**Problem details:** A verbatim reproduction of every entry is the expected answer.

**Stored data entries:**
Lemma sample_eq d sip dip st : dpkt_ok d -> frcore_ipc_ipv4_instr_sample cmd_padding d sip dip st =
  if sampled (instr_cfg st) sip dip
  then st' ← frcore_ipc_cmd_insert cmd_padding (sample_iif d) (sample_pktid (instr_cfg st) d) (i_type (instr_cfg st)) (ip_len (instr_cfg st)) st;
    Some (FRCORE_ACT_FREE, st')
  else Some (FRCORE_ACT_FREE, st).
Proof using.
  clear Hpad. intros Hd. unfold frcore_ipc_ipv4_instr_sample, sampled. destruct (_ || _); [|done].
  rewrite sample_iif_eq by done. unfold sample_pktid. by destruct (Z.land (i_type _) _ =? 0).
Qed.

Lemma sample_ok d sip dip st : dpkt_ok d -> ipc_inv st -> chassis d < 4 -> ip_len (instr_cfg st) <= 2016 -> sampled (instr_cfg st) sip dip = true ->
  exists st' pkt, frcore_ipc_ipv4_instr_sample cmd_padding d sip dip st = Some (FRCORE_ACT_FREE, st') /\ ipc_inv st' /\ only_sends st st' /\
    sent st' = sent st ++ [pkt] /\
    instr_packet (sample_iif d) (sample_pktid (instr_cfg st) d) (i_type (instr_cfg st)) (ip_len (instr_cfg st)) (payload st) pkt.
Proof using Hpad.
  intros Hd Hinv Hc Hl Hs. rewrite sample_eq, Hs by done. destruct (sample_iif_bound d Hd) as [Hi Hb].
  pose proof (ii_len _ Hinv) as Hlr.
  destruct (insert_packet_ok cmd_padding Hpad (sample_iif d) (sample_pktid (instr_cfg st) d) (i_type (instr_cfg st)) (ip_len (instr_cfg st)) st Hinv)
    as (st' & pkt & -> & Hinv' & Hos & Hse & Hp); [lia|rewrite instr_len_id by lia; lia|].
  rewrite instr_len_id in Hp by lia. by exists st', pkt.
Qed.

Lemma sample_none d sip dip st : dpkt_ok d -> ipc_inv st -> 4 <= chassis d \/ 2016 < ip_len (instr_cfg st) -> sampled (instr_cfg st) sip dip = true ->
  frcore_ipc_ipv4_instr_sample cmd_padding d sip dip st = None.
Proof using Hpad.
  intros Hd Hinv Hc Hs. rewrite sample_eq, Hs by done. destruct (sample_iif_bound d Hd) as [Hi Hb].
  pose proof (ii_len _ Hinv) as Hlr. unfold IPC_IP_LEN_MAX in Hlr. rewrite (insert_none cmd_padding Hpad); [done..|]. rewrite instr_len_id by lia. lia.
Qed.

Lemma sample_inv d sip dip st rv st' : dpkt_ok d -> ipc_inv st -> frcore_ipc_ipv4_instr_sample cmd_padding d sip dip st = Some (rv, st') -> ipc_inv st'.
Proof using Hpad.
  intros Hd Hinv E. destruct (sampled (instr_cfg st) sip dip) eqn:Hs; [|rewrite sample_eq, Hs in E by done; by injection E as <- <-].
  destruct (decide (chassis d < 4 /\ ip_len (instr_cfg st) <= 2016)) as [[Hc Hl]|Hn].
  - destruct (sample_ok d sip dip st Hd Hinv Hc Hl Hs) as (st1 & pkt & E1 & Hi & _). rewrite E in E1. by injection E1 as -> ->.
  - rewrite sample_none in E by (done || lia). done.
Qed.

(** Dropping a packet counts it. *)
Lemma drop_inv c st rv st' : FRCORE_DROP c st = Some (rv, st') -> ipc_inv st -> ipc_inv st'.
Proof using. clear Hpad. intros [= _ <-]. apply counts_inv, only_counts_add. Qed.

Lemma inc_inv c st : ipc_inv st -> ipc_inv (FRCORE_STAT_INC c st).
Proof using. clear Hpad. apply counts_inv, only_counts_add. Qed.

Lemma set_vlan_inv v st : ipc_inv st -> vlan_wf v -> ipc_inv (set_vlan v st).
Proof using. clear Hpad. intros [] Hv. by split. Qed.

**Response to this task:**
Lemma sample_eq d sip dip st : dpkt_ok d -> frcore_ipc_ipv4_instr_sample cmd_padding d sip dip st =
  if sampled (instr_cfg st) sip dip
  then st' ← frcore_ipc_cmd_insert cmd_padding (sample_iif d) (sample_pktid (instr_cfg st) d) (i_type (instr_cfg st)) (ip_len (instr_cfg st)) st;
    Some (FRCORE_ACT_FREE, st')
  else Some (FRCORE_ACT_FREE, st).
Proof using.
  clear Hpad. intros Hd. unfold frcore_ipc_ipv4_instr_sample, sampled. destruct (_ || _); [|done].
  rewrite sample_iif_eq by done. unfold sample_pktid. by destruct (Z.land (i_type _) _ =? 0).
Qed.

Lemma sample_ok d sip dip st : dpkt_ok d -> ipc_inv st -> chassis d < 4 -> ip_len (instr_cfg st) <= 2016 -> sampled (instr_cfg st) sip dip = true ->
  exists st' pkt, frcore_ipc_ipv4_instr_sample cmd_padding d sip dip st = Some (FRCORE_ACT_FREE, st') /\ ipc_inv st' /\ only_sends st st' /\
    sent st' = sent st ++ [pkt] /\
    instr_packet (sample_iif d) (sample_pktid (instr_cfg st) d) (i_type (instr_cfg st)) (ip_len (instr_cfg st)) (payload st) pkt.
Proof using Hpad.
  intros Hd Hinv Hc Hl Hs. rewrite sample_eq, Hs by done. destruct (sample_iif_bound d Hd) as [Hi Hb].
  pose proof (ii_len _ Hinv) as Hlr.
  destruct (insert_packet_ok cmd_padding Hpad (sample_iif d) (sample_pktid (instr_cfg st) d) (i_type (instr_cfg st)) (ip_len (instr_cfg st)) st Hinv)
    as (st' & pkt & -> & Hinv' & Hos & Hse & Hp); [lia|rewrite instr_len_id by lia; lia|].
  rewrite instr_len_id in Hp by lia. by exists st', pkt.
Qed.

Lemma sample_none d sip dip st : dpkt_ok d -> ipc_inv st -> 4 <= chassis d \/ 2016 < ip_len (instr_cfg st) -> sampled (instr_cfg st) sip dip = true ->
  frcore_ipc_ipv4_instr_sample cmd_padding d sip dip st = None.
Proof using Hpad.
  intros Hd Hinv Hc Hs. rewrite sample_eq, Hs by done. destruct (sample_iif_bound d Hd) as [Hi Hb].
  pose proof (ii_len _ Hinv) as Hlr. unfold IPC_IP_LEN_MAX in Hlr. rewrite (insert_none cmd_padding Hpad); [done..|]. rewrite instr_len_id by lia. lia.
Qed.

Lemma sample_inv d sip dip st rv st' : dpkt_ok d -> ipc_inv st -> frcore_ipc_ipv4_instr_sample cmd_padding d sip dip st = Some (rv, st') -> ipc_inv st'.
Proof using Hpad.
  intros Hd Hinv E. destruct (sampled (instr_cfg st) sip dip) eqn:Hs; [|rewrite sample_eq, Hs in E by done; by injection E as <- <-].
  destruct (decide (chassis d < 4 /\ ip_len (instr_cfg st) <= 2016)) as [[Hc Hl]|Hn].
  - destruct (sample_ok d sip dip st Hd Hinv Hc Hl Hs) as (st1 & pkt & E1 & Hi & _). rewrite E in E1. by injection E1 as -> ->.
  - rewrite sample_none in E by (done || lia). done.
Qed.

(** Dropping a packet counts it. *)
Lemma drop_inv c st rv st' : FRCORE_DROP c st = Some (rv, st') -> ipc_inv st -> ipc_inv st'.
Proof using. clear Hpad. intros [= _ <-]. apply counts_inv, only_counts_add. Qed.

Lemma inc_inv c st : ipc_inv st -> ipc_inv (FRCORE_STAT_INC c st).
Proof using. clear Hpad. apply counts_inv, only_counts_add. Qed.

Lemma set_vlan_inv v st : ipc_inv st -> vlan_wf v -> ipc_inv (set_vlan v st).
Proof using. clear Hpad. intros [] Hv. by split. Qed.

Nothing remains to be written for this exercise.